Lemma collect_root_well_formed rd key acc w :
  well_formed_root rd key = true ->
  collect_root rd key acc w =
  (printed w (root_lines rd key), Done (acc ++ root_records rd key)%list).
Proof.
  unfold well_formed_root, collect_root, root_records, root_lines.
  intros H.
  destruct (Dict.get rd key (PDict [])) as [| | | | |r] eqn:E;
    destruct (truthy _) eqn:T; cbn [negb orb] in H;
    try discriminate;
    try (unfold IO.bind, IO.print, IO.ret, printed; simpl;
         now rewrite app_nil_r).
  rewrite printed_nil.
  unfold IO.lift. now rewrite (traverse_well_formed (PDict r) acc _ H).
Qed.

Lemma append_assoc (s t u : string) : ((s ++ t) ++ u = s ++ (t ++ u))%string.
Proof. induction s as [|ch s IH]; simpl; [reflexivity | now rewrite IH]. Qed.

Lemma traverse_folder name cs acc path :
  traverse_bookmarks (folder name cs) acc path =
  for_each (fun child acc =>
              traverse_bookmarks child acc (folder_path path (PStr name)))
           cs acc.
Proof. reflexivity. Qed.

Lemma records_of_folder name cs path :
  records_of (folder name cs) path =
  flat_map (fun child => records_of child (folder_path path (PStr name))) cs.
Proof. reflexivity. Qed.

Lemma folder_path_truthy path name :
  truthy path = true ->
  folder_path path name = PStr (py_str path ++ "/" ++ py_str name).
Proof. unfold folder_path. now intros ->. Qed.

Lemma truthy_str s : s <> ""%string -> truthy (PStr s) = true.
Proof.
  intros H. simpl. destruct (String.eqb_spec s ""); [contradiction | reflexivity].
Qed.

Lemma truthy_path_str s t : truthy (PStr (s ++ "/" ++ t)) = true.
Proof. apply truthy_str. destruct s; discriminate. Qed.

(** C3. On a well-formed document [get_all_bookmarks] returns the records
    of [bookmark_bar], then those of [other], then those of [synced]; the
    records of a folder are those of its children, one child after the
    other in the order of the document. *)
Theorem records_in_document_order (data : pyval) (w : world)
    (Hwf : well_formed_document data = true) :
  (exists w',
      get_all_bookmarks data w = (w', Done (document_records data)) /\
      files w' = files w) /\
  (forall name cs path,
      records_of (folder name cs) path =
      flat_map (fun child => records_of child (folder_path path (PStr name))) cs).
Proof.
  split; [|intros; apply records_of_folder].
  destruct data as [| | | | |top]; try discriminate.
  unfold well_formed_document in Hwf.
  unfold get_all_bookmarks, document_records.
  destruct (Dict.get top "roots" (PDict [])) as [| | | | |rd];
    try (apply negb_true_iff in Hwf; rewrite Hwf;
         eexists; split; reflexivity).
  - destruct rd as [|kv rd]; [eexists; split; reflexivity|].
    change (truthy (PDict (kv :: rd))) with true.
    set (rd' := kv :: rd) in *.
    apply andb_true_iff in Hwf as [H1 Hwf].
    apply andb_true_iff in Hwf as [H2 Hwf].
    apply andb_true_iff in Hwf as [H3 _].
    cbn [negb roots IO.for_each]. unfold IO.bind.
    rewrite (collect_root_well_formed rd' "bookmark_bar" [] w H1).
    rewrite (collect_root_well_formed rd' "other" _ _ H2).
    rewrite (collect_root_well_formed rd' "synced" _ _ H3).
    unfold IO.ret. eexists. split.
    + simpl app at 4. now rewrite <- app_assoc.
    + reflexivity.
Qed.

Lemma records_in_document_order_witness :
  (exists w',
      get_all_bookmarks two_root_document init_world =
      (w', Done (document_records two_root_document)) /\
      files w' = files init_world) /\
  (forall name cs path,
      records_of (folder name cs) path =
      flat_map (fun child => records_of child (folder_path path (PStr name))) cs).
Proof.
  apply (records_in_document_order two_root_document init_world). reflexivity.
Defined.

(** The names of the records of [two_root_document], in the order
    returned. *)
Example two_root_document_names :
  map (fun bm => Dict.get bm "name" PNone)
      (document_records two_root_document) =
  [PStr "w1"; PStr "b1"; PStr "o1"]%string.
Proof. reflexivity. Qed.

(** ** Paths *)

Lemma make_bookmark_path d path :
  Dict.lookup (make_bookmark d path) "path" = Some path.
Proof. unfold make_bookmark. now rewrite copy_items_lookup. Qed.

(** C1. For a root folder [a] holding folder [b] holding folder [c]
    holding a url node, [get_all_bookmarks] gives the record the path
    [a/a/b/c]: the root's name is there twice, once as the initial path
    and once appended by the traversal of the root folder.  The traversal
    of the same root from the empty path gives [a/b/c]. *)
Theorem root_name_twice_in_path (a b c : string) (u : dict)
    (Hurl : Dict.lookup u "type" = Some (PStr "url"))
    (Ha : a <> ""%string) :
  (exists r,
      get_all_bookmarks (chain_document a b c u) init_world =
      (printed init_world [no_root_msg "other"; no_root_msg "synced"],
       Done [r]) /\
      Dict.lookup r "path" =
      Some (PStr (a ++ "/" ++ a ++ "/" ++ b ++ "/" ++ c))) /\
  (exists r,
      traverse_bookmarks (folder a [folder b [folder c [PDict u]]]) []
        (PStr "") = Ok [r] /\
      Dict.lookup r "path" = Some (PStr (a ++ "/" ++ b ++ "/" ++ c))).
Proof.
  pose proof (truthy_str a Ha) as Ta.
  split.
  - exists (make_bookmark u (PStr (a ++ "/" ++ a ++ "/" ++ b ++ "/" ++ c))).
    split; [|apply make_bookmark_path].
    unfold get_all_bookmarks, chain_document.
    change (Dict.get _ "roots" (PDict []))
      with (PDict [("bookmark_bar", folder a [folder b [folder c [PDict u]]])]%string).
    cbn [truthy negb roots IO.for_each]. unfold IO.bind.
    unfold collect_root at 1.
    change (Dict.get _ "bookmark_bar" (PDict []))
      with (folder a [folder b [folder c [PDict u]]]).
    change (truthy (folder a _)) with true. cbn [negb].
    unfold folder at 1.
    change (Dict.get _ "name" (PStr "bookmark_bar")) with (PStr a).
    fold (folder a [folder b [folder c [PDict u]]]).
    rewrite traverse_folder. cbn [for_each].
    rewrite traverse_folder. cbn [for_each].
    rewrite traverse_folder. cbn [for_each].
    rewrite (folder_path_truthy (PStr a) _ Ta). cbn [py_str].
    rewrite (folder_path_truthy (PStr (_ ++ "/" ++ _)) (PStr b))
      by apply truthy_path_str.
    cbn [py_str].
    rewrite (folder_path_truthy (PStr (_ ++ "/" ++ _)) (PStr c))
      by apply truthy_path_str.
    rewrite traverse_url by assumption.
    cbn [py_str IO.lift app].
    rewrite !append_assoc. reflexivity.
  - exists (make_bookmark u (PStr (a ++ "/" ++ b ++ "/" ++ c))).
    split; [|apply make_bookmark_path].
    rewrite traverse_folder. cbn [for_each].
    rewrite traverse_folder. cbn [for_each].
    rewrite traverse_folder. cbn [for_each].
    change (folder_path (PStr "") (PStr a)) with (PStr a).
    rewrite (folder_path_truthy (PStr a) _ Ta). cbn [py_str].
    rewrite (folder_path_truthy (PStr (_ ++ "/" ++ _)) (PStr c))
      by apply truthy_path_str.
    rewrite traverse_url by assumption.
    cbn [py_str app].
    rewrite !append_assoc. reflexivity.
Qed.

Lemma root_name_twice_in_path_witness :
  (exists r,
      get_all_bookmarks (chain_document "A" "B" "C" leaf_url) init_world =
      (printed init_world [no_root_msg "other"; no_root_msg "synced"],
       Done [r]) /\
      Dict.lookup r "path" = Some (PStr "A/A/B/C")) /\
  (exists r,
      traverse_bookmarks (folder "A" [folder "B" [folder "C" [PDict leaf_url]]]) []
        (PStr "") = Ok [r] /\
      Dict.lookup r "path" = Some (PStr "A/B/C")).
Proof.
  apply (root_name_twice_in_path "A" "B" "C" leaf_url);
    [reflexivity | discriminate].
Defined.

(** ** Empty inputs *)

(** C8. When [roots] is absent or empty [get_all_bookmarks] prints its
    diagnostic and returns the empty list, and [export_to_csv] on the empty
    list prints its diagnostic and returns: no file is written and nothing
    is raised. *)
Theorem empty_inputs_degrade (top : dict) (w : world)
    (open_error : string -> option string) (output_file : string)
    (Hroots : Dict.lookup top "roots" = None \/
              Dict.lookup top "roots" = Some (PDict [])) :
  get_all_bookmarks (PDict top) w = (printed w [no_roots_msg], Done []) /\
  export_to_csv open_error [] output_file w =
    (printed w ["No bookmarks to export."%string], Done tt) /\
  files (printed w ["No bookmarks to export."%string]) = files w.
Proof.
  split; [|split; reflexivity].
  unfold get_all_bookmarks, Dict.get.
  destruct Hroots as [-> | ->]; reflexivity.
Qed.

■ ■ ■ ■ ■ ■ ■

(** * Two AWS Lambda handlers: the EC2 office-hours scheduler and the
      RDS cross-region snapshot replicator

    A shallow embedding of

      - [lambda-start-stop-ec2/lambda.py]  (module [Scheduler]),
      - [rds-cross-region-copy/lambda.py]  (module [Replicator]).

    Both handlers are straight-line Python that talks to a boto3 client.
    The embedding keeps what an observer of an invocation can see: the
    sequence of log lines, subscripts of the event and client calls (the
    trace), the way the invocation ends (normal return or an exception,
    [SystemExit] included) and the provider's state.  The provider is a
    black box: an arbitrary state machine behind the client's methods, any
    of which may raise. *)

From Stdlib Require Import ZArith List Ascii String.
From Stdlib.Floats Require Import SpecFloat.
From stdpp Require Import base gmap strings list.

■ ■ ■ ■ ■ ■ ■

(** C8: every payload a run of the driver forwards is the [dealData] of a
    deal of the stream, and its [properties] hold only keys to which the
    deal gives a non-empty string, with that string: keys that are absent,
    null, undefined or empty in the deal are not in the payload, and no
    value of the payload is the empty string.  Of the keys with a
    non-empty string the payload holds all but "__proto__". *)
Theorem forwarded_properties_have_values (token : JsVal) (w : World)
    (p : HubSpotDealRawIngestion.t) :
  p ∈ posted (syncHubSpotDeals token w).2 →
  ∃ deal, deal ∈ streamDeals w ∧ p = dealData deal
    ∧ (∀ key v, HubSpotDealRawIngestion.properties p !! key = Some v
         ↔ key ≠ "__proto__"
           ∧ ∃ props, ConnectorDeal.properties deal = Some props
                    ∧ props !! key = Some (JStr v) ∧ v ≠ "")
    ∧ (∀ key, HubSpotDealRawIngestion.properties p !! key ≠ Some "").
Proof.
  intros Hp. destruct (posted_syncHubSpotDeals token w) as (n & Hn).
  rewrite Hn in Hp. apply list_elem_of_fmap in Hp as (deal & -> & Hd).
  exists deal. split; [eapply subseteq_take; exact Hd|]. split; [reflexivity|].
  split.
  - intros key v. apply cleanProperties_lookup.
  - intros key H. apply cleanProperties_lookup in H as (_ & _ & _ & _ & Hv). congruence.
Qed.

■ ■ ■ ■ ■ ■ ■

▸ **What is required**
Look at the records above. Copy every line where the string "handlers" occurs.

▸ **Written reply**
(** * Two AWS Lambda handlers: the EC2 office-hours scheduler and the
    Both handlers are straight-line Python that talks to a boto3 client.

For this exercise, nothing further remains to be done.